*** Supplied records

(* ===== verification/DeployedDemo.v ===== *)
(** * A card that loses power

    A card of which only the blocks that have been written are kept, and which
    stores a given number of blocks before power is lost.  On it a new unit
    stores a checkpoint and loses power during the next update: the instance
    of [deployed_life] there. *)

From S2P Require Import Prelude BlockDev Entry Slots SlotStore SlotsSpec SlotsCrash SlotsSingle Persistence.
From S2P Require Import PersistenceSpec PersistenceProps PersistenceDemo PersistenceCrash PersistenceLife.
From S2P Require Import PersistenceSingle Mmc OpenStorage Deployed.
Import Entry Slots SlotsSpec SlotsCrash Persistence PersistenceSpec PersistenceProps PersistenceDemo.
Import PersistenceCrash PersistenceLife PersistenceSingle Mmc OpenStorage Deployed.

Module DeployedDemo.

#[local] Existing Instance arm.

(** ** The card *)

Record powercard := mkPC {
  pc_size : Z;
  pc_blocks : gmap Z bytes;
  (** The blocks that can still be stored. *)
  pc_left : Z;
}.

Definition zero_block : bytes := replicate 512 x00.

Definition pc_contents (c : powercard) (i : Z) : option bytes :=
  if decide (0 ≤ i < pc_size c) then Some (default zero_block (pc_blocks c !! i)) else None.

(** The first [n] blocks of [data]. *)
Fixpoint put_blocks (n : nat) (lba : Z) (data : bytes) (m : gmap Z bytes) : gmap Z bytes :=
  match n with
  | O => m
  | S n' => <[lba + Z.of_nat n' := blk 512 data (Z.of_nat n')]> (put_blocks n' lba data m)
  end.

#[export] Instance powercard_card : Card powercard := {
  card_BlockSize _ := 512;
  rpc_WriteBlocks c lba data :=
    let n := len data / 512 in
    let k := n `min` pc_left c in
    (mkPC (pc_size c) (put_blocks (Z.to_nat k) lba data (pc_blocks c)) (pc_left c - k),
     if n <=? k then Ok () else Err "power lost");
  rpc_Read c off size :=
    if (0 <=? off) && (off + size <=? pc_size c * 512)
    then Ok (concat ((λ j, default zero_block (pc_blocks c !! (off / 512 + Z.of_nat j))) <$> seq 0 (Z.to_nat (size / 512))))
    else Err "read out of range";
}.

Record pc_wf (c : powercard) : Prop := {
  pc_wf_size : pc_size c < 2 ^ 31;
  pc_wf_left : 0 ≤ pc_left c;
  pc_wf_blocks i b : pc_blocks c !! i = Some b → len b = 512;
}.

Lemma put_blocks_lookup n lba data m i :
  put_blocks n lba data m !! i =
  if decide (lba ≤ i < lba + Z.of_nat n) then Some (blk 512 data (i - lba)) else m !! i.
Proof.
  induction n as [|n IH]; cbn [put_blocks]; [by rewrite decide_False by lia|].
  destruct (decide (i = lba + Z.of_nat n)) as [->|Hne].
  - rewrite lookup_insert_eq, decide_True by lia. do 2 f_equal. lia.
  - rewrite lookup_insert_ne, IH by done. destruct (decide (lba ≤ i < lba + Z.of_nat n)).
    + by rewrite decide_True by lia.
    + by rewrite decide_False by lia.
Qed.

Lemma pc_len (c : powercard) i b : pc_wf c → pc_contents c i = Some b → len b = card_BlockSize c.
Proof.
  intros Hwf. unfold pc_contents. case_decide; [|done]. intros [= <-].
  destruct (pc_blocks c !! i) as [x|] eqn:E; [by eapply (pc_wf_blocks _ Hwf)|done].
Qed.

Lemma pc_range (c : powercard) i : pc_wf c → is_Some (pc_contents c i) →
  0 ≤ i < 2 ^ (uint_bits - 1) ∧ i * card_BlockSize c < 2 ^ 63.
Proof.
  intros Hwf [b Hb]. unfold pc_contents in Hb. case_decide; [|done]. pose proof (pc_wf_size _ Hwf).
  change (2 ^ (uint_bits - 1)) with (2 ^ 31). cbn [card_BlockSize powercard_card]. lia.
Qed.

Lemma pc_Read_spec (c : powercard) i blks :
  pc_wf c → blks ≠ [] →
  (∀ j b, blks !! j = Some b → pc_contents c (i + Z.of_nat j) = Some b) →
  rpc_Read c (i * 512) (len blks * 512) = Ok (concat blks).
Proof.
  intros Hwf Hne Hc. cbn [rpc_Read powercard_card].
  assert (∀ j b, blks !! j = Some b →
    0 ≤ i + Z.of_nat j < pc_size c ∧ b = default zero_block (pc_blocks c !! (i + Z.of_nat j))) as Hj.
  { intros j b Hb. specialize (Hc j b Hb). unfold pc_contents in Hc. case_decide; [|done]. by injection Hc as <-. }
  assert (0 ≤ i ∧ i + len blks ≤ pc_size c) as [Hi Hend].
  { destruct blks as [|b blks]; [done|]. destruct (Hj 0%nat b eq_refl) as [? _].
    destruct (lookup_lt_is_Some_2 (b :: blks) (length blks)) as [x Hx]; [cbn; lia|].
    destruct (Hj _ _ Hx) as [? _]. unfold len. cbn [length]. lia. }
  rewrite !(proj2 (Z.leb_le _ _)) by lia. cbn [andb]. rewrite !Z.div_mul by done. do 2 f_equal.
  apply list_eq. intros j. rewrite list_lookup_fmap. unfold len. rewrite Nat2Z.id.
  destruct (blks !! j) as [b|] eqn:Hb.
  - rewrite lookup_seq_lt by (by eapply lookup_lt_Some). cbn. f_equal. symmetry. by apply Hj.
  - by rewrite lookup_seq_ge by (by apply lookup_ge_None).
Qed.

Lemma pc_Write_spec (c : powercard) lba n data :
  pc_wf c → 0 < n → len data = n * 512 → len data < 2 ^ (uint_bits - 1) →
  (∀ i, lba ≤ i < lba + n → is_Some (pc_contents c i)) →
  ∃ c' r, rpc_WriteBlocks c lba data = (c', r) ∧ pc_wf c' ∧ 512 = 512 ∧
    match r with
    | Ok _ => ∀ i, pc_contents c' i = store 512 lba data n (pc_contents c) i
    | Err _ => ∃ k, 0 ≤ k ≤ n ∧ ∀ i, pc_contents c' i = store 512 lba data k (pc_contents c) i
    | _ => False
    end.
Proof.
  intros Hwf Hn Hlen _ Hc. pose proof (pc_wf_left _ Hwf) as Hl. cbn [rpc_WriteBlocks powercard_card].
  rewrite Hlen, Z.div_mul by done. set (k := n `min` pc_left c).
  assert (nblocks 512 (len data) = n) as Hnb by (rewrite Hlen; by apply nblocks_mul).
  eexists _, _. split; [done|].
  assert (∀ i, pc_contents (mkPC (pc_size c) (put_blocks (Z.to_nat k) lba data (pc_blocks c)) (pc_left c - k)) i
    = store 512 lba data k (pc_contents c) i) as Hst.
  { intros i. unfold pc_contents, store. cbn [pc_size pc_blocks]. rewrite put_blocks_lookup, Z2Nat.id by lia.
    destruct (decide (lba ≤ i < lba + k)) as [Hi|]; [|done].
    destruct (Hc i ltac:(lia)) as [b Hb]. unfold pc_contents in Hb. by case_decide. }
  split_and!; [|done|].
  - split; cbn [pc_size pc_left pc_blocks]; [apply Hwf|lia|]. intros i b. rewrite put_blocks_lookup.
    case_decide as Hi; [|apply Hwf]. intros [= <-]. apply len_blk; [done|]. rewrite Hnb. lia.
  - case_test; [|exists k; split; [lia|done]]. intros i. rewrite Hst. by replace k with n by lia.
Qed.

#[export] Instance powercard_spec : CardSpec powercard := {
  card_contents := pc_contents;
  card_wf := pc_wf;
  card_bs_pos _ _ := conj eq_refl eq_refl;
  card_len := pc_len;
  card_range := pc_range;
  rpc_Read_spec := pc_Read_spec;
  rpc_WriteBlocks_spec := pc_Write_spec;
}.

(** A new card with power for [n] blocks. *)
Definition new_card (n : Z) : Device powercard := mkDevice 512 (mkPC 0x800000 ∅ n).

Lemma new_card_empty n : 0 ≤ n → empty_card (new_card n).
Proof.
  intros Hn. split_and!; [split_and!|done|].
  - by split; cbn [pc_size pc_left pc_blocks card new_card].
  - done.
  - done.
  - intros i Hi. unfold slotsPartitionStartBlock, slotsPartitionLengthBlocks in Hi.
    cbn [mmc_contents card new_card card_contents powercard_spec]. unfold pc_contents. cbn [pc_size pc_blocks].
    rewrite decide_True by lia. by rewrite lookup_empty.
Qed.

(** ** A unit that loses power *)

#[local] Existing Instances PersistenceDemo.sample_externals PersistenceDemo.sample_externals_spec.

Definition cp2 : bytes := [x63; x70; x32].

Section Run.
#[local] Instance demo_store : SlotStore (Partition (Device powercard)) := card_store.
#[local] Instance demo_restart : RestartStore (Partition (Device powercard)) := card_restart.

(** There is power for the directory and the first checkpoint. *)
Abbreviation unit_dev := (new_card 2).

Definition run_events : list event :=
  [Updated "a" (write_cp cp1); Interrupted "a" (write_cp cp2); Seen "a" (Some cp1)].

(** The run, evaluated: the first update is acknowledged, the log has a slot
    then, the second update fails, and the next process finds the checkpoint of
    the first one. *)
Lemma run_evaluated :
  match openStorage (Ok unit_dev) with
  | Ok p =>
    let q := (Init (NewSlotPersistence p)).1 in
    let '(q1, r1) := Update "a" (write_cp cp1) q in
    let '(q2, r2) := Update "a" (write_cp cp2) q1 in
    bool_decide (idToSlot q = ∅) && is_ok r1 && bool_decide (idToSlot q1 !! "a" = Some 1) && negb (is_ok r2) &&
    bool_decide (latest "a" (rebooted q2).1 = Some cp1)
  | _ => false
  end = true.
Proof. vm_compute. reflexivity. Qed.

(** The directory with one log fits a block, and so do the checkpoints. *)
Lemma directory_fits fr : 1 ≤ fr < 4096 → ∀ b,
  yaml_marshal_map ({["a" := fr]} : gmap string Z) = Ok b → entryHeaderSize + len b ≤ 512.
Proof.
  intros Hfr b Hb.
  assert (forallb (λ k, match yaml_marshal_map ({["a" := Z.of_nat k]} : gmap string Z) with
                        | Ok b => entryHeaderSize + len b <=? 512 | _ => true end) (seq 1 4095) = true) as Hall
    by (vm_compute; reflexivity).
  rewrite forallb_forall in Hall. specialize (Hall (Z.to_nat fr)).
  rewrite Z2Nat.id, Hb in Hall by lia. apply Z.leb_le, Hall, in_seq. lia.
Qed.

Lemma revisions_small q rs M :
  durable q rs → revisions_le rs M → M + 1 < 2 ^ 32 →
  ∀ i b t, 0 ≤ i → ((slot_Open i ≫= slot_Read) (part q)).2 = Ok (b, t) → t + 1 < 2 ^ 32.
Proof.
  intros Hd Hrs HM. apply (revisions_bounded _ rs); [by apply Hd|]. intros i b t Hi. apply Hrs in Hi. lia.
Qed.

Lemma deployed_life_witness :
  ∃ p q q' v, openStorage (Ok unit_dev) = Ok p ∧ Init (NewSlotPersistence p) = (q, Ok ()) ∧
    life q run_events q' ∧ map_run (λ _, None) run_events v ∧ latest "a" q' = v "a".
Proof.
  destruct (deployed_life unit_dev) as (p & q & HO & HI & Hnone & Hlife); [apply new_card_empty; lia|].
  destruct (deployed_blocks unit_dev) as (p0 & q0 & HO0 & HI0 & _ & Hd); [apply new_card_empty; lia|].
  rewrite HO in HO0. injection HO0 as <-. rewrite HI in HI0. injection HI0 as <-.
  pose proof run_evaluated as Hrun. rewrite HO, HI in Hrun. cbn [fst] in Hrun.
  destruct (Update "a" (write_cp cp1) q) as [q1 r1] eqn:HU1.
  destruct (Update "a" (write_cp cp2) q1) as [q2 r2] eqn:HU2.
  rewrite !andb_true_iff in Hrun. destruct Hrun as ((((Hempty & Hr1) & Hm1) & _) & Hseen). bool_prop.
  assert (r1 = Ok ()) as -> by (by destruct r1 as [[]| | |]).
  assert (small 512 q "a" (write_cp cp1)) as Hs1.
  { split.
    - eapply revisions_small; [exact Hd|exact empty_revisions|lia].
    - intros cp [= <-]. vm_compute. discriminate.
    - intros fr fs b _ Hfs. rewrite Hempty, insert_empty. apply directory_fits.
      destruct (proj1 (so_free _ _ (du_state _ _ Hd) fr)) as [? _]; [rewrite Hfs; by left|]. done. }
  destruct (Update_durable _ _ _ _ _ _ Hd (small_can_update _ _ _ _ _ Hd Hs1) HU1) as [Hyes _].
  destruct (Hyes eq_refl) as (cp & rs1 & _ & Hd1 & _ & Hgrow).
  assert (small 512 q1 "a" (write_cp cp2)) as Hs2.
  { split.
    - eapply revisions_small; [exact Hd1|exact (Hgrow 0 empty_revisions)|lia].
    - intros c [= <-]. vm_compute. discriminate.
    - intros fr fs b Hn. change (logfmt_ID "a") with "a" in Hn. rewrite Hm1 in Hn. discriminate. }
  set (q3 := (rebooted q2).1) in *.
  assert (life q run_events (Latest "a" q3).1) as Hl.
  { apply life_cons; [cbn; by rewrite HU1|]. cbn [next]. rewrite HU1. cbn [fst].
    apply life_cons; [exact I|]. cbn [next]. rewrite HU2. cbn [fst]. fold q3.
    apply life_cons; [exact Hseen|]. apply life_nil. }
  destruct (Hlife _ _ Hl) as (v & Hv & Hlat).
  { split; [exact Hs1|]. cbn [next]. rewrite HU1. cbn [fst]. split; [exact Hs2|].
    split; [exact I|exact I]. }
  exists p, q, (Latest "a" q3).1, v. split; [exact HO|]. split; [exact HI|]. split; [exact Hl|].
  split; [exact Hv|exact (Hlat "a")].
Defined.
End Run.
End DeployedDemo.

******
*** Supplied records

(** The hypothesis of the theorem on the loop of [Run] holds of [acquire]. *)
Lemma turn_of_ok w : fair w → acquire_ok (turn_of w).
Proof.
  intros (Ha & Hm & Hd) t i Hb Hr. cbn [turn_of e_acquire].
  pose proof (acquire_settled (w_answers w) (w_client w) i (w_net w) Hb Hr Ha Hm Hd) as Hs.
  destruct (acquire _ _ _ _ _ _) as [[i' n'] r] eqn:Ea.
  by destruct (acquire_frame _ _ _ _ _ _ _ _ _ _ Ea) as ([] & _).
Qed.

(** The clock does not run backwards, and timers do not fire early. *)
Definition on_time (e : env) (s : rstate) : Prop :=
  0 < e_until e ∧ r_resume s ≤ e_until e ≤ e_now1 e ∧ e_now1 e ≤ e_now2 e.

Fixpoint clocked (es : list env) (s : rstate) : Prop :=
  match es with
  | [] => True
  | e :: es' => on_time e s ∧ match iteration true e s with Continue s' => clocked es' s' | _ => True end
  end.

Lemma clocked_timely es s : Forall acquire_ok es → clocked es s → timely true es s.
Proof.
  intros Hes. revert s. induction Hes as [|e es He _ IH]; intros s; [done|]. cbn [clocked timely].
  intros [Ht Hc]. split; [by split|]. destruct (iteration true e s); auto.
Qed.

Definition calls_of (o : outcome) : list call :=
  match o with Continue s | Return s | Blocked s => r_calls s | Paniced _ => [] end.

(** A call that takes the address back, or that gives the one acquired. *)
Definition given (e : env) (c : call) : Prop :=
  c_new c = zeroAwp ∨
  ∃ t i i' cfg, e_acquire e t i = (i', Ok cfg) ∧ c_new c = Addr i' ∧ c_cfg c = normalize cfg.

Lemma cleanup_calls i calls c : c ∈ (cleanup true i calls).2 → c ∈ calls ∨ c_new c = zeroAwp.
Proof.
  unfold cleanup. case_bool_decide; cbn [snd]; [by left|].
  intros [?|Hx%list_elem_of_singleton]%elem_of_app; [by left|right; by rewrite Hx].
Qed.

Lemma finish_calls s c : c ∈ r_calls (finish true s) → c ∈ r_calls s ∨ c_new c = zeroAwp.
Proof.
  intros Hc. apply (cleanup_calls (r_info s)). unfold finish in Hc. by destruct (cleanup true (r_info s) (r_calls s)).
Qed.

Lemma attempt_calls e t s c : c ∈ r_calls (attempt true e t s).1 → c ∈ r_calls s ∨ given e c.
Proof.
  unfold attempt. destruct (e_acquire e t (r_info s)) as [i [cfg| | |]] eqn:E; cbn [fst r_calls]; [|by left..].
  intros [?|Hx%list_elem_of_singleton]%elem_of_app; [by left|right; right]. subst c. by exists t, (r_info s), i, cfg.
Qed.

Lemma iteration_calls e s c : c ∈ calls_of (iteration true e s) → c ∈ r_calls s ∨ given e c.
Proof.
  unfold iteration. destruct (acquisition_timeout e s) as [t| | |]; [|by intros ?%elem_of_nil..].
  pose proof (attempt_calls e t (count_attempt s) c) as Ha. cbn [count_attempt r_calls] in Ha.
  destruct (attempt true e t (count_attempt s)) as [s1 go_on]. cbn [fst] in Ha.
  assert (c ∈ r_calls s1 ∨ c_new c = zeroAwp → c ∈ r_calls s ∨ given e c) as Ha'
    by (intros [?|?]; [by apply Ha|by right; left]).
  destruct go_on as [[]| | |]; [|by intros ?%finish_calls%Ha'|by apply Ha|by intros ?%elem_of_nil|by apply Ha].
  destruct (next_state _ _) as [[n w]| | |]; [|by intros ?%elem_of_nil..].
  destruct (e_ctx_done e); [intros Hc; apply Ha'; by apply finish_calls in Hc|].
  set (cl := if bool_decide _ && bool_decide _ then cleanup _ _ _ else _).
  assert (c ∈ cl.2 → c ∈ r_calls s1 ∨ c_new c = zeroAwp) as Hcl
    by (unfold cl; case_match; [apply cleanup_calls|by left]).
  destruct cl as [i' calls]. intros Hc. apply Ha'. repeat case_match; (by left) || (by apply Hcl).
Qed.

******

• [Your goal]:
Would you quote everything above from the line containing "life q run_events q'" down to the line containing "rewrite !andb_true_iff in"? Include both of those lines and nothing else.

• [Exercise solution]:
    life q run_events q' ∧ map_run (λ _, None) run_events v ∧ latest "a" q' = v "a".
Proof.
  destruct (deployed_life unit_dev) as (p & q & HO & HI & Hnone & Hlife); [apply new_card_empty; lia|].
  destruct (deployed_blocks unit_dev) as (p0 & q0 & HO0 & HI0 & _ & Hd); [apply new_card_empty; lia|].
  rewrite HO in HO0. injection HO0 as <-. rewrite HI in HI0. injection HI0 as <-.
  pose proof run_evaluated as Hrun. rewrite HO, HI in Hrun. cbn [fst] in Hrun.
  destruct (Update "a" (write_cp cp1) q) as [q1 r1] eqn:HU1.
  destruct (Update "a" (write_cp cp2) q1) as [q2 r2] eqn:HU2.
  rewrite !andb_true_iff in Hrun. destruct Hrun as ((((Hempty & Hr1) & Hm1) & _) & Hseen). bool_prop.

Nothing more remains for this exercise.